**What needs to be done:**
In the records below, find the line that contains "op_inputs : gmap string PyVal;" and the line that contains "layer function *)", then retype exactly those two lines and every line between them.
BEGIN Provided records
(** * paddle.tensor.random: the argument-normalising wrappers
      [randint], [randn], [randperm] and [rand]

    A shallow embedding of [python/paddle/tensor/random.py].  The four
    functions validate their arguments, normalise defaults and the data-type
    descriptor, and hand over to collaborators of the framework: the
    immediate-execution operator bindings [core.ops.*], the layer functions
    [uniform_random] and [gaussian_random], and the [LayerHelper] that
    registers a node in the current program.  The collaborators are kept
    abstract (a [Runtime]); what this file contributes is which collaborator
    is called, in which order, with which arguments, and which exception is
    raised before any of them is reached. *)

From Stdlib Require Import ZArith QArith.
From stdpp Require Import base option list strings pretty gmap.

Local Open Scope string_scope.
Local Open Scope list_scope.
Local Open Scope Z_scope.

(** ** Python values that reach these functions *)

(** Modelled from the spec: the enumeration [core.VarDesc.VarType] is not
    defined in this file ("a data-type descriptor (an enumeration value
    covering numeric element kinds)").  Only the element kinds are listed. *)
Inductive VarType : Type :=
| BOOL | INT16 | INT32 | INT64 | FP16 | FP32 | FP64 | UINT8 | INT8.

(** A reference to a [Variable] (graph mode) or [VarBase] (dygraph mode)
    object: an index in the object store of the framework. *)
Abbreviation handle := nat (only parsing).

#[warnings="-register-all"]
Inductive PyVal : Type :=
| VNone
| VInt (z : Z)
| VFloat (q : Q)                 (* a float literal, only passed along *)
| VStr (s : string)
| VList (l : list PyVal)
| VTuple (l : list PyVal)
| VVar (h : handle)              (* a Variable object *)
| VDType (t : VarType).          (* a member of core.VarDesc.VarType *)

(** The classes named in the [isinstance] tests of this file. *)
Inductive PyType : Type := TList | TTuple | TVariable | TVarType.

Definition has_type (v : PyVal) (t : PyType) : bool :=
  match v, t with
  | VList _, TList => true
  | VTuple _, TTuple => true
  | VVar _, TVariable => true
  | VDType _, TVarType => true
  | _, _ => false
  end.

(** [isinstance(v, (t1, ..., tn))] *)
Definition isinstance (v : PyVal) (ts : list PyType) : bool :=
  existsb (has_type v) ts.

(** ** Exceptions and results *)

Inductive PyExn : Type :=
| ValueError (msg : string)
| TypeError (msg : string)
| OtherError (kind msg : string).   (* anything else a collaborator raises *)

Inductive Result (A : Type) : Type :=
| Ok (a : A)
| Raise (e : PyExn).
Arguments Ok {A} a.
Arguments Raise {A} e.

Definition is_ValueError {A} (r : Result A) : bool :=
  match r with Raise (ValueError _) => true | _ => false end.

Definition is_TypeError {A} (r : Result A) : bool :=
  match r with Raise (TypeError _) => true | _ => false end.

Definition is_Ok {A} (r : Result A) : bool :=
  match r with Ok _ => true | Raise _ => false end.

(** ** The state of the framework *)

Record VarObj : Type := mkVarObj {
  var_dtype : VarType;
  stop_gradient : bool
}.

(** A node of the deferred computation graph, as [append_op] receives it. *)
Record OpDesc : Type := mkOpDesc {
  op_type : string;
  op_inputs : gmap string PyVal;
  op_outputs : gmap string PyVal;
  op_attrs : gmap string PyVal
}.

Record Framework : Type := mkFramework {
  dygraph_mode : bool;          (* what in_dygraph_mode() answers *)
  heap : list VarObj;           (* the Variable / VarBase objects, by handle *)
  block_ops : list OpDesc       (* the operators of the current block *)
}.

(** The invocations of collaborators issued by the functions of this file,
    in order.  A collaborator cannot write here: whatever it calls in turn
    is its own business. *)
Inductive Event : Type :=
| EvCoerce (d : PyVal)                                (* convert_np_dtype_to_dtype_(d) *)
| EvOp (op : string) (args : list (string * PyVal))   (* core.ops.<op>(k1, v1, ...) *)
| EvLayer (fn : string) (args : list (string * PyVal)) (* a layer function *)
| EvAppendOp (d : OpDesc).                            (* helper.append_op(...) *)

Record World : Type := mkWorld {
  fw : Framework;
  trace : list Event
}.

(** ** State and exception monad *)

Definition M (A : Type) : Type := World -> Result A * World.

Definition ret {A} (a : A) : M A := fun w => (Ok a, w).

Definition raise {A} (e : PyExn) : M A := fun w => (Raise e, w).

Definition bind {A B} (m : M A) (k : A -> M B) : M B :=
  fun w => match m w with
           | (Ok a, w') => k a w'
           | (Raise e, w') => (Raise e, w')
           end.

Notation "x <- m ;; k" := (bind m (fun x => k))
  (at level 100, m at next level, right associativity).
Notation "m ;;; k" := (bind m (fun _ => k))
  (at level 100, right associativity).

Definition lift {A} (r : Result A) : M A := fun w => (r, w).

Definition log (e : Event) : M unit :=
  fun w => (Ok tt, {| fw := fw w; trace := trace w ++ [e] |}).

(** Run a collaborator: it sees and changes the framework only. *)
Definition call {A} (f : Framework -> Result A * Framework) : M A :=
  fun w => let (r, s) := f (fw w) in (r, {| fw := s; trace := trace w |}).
END Provided records
**Finished task:**
  op_inputs : gmap string PyVal;
  op_outputs : gmap string PyVal;
  op_attrs : gmap string PyVal
}.

Record Framework : Type := mkFramework {
  dygraph_mode : bool;          (* what in_dygraph_mode() answers *)
  heap : list VarObj;           (* the Variable / VarBase objects, by handle *)
  block_ops : list OpDesc       (* the operators of the current block *)
}.

(** The invocations of collaborators issued by the functions of this file,
    in order.  A collaborator cannot write here: whatever it calls in turn
    is its own business. *)
Inductive Event : Type :=
| EvCoerce (d : PyVal)                                (* convert_np_dtype_to_dtype_(d) *)
| EvOp (op : string) (args : list (string * PyVal))   (* core.ops.<op>(k1, v1, ...) *)
| EvLayer (fn : string) (args : list (string * PyVal)) (* a layer function *)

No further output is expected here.